## Stored data entries
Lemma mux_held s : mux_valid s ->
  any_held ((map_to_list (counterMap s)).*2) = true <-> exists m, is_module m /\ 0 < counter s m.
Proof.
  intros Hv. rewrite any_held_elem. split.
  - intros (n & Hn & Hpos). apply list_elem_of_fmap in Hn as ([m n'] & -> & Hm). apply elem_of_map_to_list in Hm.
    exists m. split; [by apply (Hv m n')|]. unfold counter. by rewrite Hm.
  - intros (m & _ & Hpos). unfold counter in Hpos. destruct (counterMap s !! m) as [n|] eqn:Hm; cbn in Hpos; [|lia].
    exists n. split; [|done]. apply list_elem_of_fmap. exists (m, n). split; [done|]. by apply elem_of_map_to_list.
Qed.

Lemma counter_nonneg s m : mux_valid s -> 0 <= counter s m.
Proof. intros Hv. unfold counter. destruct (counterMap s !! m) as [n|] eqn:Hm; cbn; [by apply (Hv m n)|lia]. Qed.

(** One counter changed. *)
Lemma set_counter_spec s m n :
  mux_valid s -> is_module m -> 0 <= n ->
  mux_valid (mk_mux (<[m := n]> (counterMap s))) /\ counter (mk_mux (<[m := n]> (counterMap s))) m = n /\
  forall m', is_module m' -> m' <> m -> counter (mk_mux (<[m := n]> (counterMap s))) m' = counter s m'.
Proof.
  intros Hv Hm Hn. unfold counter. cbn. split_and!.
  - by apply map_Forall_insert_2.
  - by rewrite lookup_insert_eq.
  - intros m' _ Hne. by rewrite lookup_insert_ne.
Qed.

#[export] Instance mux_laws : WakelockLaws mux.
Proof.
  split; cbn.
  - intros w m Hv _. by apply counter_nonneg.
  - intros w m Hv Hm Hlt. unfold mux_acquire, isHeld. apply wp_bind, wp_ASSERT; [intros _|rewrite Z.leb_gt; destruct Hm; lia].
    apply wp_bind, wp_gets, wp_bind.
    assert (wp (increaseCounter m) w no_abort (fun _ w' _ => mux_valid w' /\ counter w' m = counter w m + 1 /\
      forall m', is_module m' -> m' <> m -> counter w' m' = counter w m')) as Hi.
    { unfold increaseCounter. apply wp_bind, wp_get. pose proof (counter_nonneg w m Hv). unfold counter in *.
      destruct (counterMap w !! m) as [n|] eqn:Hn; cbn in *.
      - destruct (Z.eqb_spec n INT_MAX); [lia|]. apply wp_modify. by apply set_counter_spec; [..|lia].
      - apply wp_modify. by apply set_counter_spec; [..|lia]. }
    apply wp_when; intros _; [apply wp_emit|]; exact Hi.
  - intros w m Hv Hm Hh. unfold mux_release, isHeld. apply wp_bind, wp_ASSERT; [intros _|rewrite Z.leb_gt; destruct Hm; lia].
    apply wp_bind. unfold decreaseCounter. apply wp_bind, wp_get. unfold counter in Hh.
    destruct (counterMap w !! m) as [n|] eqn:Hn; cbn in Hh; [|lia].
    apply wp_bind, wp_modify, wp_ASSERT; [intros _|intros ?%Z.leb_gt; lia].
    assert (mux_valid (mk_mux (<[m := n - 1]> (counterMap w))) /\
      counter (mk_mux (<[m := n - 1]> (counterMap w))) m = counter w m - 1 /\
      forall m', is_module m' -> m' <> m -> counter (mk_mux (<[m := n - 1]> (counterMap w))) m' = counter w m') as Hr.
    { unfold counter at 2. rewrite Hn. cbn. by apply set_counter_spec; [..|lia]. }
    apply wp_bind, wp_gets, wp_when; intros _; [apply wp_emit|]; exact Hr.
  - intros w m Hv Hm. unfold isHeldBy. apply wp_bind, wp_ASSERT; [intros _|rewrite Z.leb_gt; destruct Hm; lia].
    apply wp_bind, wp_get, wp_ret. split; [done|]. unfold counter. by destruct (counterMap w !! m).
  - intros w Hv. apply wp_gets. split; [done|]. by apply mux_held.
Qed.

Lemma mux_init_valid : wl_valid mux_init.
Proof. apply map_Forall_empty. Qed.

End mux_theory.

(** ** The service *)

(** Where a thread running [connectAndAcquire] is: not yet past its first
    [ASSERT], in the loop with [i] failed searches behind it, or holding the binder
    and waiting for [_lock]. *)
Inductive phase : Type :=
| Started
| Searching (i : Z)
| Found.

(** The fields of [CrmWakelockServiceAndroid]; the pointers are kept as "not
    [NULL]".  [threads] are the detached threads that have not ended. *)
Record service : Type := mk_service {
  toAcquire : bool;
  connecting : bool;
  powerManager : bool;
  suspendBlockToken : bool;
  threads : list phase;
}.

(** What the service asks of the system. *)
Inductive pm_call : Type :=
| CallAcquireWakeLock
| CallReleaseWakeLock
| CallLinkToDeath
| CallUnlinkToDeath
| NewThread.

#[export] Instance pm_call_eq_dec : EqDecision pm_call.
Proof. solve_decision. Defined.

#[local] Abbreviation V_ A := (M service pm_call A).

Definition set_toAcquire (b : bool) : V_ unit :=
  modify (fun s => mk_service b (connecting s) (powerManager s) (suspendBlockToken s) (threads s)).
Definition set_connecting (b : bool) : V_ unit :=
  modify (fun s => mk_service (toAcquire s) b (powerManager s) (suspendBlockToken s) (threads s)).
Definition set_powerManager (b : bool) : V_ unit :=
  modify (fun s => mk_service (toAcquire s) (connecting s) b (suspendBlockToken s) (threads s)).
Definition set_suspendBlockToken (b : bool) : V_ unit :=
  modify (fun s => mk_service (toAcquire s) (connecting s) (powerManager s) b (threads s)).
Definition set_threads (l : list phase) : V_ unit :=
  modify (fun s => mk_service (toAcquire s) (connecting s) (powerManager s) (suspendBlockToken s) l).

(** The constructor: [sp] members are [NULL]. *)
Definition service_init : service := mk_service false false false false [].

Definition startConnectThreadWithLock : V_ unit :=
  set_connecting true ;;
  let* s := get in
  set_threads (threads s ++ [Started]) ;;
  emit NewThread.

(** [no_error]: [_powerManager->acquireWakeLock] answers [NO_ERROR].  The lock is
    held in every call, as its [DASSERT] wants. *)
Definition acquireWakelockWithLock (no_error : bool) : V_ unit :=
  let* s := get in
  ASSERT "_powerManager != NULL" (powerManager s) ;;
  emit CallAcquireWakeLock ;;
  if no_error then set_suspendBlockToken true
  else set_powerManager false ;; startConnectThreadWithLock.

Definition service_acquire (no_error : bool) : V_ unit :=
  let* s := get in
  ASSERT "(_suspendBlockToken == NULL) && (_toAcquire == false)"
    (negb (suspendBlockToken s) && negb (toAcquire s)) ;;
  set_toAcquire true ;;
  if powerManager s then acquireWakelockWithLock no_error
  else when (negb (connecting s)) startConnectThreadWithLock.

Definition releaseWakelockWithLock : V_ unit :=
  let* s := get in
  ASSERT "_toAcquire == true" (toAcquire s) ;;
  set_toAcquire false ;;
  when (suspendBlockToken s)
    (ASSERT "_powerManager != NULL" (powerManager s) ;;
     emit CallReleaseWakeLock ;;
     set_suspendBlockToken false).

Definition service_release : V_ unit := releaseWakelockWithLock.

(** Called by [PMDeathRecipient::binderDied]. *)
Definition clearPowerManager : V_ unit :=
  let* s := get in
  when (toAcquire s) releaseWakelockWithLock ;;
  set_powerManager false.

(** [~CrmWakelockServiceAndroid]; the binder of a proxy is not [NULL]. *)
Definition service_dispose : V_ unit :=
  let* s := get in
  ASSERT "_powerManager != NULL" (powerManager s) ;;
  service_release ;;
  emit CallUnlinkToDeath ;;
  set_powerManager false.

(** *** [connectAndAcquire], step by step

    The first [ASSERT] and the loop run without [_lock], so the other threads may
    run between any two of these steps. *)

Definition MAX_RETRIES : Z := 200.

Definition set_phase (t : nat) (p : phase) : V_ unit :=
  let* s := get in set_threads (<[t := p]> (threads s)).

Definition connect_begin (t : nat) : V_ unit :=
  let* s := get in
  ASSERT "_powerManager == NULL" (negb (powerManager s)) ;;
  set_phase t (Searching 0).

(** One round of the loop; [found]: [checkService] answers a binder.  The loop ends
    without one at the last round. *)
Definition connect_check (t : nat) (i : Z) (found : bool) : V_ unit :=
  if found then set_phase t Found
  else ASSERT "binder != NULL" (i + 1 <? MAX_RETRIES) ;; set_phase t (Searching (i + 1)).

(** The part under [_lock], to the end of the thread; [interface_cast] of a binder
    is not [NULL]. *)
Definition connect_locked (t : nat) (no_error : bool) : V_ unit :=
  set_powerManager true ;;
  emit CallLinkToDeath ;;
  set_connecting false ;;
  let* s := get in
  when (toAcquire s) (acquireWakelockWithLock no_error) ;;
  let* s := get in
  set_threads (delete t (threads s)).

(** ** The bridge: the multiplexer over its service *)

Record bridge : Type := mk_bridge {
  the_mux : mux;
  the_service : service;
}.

--

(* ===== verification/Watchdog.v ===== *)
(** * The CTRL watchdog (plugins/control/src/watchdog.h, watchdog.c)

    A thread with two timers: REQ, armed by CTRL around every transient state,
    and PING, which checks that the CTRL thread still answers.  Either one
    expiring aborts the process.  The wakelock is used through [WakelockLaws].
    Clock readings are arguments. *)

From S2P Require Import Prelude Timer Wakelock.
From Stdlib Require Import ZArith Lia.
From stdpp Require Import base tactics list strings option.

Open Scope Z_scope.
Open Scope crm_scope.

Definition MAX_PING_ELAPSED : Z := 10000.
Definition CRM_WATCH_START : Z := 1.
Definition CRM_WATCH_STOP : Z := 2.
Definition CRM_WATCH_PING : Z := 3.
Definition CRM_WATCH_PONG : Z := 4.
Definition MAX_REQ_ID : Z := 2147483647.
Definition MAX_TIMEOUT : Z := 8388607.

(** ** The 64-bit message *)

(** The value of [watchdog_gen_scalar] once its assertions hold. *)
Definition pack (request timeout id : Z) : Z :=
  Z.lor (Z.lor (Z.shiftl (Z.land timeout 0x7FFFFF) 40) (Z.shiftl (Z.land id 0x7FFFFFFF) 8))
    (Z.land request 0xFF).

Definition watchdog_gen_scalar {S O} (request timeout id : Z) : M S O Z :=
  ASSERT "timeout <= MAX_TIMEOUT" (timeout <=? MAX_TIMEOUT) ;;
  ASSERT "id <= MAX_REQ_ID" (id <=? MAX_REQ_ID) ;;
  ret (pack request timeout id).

## WHAT THE TASK REQUIRES
The required answer is the exact run of lines above starting at the line with "Proof. intros Hv." and ending at the line with "- intros w m Hv _. by apply counter_nonneg.", with both ends present.

## ANSWER TO THE EXERCISE
Proof. intros Hv. unfold counter. destruct (counterMap s !! m) as [n|] eqn:Hm; cbn; [by apply (Hv m n)|lia]. Qed.

(** One counter changed. *)
Lemma set_counter_spec s m n :
  mux_valid s -> is_module m -> 0 <= n ->
  mux_valid (mk_mux (<[m := n]> (counterMap s))) /\ counter (mk_mux (<[m := n]> (counterMap s))) m = n /\
  forall m', is_module m' -> m' <> m -> counter (mk_mux (<[m := n]> (counterMap s))) m' = counter s m'.
Proof.
  intros Hv Hm Hn. unfold counter. cbn. split_and!.
  - by apply map_Forall_insert_2.
  - by rewrite lookup_insert_eq.
  - intros m' _ Hne. by rewrite lookup_insert_ne.
Qed.

#[export] Instance mux_laws : WakelockLaws mux.
Proof.
  split; cbn.
  - intros w m Hv _. by apply counter_nonneg.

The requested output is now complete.